YOUR TASK
In the entries below, find the line with "Forall (fun p => p <> [] /\ ends_clean" and print exactly every line from there up to and including the line with "change (join sep", with no other lines.

= = = = = = =

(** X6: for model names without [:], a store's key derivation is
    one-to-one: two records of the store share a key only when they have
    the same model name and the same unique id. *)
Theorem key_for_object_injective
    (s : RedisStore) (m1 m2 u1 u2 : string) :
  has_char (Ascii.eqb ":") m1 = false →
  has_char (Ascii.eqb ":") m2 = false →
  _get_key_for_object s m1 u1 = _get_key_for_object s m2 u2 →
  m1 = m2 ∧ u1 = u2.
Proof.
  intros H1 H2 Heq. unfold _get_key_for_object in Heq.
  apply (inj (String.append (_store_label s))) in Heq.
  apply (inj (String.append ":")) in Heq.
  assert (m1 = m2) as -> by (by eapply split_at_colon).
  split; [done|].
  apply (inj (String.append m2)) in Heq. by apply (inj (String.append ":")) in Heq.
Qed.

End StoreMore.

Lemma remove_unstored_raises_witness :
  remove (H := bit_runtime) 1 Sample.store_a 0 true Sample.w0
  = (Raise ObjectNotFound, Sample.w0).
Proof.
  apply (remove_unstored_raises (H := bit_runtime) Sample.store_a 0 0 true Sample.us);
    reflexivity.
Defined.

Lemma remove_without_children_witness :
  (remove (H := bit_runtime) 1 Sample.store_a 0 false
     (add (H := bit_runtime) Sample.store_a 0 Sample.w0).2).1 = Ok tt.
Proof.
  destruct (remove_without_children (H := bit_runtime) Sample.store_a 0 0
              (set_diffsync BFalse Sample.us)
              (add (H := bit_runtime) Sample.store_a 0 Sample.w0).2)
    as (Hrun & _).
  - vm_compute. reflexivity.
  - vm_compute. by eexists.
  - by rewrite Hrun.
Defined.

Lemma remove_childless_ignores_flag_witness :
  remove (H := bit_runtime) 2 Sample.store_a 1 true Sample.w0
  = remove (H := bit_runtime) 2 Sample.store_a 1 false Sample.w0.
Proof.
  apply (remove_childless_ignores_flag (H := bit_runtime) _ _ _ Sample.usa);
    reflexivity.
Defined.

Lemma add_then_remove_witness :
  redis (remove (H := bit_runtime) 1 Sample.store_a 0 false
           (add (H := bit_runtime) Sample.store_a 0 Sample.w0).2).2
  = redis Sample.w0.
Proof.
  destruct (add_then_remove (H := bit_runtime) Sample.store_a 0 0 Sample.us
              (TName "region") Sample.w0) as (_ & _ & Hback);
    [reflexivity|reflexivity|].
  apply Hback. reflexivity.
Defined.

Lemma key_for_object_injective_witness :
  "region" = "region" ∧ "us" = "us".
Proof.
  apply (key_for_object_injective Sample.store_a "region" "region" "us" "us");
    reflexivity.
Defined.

= = = = = = =

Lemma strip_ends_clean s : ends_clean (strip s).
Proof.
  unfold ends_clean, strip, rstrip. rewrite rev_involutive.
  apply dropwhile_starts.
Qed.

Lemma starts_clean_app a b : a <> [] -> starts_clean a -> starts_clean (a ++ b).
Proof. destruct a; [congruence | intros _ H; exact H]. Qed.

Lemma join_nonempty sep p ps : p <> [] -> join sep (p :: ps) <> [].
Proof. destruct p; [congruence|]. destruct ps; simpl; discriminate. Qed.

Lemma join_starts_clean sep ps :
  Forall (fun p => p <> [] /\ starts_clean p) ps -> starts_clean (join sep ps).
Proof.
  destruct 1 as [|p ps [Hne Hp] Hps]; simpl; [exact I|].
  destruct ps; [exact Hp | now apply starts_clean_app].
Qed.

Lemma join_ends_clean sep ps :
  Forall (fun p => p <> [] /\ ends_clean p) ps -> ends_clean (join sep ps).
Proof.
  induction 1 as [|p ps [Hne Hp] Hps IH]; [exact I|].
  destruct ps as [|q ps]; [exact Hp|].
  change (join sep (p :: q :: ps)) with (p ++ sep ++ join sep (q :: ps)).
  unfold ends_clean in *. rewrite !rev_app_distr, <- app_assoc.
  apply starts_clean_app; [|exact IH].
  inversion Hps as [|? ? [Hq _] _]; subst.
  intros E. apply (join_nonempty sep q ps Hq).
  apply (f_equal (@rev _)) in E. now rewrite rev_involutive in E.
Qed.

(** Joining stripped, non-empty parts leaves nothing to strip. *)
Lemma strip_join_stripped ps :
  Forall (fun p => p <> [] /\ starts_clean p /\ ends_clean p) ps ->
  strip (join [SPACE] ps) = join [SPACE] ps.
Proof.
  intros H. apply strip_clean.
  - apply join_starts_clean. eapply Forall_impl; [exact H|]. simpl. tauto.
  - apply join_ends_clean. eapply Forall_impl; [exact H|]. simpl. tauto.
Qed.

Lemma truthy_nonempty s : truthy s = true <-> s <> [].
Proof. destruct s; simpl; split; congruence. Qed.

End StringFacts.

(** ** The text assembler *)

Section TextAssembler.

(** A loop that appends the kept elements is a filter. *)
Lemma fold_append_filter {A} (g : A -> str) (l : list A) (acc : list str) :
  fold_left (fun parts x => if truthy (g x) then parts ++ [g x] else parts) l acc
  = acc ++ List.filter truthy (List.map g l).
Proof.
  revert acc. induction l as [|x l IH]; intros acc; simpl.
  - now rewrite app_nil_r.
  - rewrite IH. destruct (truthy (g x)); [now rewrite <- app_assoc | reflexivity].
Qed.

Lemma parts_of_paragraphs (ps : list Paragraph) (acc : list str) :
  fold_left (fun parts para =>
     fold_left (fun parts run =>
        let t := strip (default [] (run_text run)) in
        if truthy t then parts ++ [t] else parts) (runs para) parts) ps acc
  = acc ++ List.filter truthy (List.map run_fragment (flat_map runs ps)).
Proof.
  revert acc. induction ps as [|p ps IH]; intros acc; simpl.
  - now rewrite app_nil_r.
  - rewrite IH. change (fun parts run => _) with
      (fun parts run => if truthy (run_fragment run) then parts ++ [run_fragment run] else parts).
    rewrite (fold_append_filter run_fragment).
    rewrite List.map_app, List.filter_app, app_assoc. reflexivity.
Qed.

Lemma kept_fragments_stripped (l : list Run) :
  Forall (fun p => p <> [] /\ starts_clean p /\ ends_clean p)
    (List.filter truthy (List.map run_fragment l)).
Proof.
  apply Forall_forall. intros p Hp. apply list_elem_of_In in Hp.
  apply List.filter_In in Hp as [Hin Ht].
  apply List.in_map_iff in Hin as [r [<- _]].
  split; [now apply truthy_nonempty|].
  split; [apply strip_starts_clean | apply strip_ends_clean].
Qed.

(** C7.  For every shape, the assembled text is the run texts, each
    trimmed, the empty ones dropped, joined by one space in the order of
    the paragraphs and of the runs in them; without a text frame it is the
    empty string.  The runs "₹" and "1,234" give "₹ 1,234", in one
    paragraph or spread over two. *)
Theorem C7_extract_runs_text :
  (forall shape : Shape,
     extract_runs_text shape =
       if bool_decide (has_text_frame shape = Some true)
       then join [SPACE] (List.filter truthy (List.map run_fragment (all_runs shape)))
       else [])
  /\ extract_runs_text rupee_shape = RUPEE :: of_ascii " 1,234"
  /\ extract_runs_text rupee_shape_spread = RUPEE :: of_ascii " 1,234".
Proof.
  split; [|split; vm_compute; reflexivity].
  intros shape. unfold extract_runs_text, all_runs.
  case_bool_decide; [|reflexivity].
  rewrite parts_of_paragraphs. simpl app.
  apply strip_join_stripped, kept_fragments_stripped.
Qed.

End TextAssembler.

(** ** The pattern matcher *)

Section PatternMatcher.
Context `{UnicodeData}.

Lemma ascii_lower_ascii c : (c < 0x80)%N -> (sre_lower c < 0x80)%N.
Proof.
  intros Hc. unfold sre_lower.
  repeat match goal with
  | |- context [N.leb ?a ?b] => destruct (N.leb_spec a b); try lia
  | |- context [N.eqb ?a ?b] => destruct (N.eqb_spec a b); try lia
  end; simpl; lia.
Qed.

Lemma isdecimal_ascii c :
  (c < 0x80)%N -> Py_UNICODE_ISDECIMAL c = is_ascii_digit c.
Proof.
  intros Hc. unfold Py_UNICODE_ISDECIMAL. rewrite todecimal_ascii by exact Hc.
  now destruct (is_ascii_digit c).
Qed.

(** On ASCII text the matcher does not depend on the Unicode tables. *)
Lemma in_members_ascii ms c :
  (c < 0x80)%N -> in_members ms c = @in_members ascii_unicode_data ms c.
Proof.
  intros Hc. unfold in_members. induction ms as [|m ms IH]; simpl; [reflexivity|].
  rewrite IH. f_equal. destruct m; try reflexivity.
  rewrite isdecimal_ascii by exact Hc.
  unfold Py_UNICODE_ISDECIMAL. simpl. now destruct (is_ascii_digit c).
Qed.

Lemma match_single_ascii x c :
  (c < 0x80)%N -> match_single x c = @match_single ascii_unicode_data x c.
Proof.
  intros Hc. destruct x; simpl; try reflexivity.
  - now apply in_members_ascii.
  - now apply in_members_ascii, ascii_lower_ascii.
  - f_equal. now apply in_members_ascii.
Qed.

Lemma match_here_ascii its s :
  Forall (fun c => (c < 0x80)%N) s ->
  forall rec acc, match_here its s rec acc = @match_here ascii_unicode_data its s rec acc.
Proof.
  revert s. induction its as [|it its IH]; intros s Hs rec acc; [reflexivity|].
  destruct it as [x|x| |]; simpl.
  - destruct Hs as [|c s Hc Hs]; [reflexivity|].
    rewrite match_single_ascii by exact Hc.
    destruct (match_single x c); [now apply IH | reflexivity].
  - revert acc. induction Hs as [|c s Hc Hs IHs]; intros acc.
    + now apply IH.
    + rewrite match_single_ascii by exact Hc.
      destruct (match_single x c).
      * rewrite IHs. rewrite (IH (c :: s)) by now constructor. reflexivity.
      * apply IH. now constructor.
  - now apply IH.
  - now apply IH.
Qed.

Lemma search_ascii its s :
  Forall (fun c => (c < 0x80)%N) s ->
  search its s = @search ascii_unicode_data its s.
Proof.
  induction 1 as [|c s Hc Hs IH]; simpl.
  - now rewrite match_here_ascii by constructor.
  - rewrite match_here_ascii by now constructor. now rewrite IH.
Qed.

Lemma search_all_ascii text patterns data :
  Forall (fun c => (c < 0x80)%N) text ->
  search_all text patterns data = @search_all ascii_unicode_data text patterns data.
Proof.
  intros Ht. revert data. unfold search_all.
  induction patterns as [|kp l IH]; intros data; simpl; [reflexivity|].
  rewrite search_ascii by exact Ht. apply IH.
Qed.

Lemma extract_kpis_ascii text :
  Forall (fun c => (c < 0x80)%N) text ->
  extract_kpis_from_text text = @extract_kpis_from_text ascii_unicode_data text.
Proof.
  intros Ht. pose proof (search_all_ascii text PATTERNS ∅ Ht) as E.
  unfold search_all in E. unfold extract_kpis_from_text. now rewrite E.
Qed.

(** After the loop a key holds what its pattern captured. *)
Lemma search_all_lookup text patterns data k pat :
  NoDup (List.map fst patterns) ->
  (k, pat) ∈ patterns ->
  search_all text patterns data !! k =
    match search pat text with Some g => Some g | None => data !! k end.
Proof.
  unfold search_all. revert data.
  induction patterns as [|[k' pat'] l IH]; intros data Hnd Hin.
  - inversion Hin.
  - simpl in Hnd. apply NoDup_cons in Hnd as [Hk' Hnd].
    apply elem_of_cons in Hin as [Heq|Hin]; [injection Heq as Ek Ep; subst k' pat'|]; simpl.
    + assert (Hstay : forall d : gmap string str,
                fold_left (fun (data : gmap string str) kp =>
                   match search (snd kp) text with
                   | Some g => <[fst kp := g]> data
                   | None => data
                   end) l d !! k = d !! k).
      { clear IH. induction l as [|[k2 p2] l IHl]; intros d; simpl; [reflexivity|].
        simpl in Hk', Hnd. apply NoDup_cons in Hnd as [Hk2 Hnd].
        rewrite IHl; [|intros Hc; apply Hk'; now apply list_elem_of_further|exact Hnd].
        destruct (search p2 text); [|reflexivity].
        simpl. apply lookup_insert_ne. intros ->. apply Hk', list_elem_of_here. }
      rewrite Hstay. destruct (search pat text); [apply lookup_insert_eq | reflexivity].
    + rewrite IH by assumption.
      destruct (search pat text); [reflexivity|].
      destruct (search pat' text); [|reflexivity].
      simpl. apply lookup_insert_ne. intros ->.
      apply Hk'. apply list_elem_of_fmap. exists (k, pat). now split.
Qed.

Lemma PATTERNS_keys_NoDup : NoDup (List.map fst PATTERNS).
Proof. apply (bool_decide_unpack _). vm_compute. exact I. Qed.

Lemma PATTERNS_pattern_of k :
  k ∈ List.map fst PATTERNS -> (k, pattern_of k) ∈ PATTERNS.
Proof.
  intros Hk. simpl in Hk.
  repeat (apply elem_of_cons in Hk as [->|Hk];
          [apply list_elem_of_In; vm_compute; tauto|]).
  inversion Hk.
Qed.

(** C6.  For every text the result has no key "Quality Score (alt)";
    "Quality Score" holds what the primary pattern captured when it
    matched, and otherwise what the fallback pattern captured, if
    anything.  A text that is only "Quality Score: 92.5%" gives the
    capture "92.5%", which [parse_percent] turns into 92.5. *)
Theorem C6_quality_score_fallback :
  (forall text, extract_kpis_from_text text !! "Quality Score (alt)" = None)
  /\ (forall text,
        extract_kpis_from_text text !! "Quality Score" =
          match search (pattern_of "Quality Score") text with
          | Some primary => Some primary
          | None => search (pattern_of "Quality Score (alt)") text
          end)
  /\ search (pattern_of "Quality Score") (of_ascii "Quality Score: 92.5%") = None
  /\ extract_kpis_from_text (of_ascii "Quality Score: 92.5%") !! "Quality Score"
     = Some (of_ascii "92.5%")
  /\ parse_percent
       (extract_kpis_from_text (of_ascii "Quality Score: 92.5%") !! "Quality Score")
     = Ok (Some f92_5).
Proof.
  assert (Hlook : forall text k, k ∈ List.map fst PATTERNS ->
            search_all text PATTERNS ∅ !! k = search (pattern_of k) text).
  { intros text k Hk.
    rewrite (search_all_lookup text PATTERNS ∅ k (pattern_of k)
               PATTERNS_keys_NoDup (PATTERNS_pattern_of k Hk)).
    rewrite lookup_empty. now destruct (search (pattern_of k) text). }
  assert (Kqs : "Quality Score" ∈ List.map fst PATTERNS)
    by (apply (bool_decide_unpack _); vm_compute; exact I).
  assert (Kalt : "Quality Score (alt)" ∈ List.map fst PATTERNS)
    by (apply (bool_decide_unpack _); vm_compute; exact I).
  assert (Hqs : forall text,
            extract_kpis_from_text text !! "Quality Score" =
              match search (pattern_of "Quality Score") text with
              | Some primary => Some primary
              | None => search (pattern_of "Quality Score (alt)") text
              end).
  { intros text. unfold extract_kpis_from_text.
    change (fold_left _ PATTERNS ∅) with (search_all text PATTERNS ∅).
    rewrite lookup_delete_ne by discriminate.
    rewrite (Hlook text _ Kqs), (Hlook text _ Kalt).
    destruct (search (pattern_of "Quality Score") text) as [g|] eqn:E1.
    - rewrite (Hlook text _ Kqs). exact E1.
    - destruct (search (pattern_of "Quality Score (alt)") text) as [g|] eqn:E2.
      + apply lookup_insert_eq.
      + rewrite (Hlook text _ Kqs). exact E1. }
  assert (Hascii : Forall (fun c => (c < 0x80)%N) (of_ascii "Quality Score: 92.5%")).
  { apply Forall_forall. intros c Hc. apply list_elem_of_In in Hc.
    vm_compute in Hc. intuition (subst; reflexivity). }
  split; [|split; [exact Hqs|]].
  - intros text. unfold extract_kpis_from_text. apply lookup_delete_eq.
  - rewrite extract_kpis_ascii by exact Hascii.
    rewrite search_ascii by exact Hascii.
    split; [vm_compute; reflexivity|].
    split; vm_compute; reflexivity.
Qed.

= = = = = = =

ANSWER SPACE
  Forall (fun p => p <> [] /\ ends_clean p) ps -> ends_clean (join sep ps).
Proof.
  induction 1 as [|p ps [Hne Hp] Hps IH]; [exact I|].
  destruct ps as [|q ps]; [exact Hp|].
  change (join sep (p :: q :: ps)) with (p ++ sep ++ join sep (q :: ps)).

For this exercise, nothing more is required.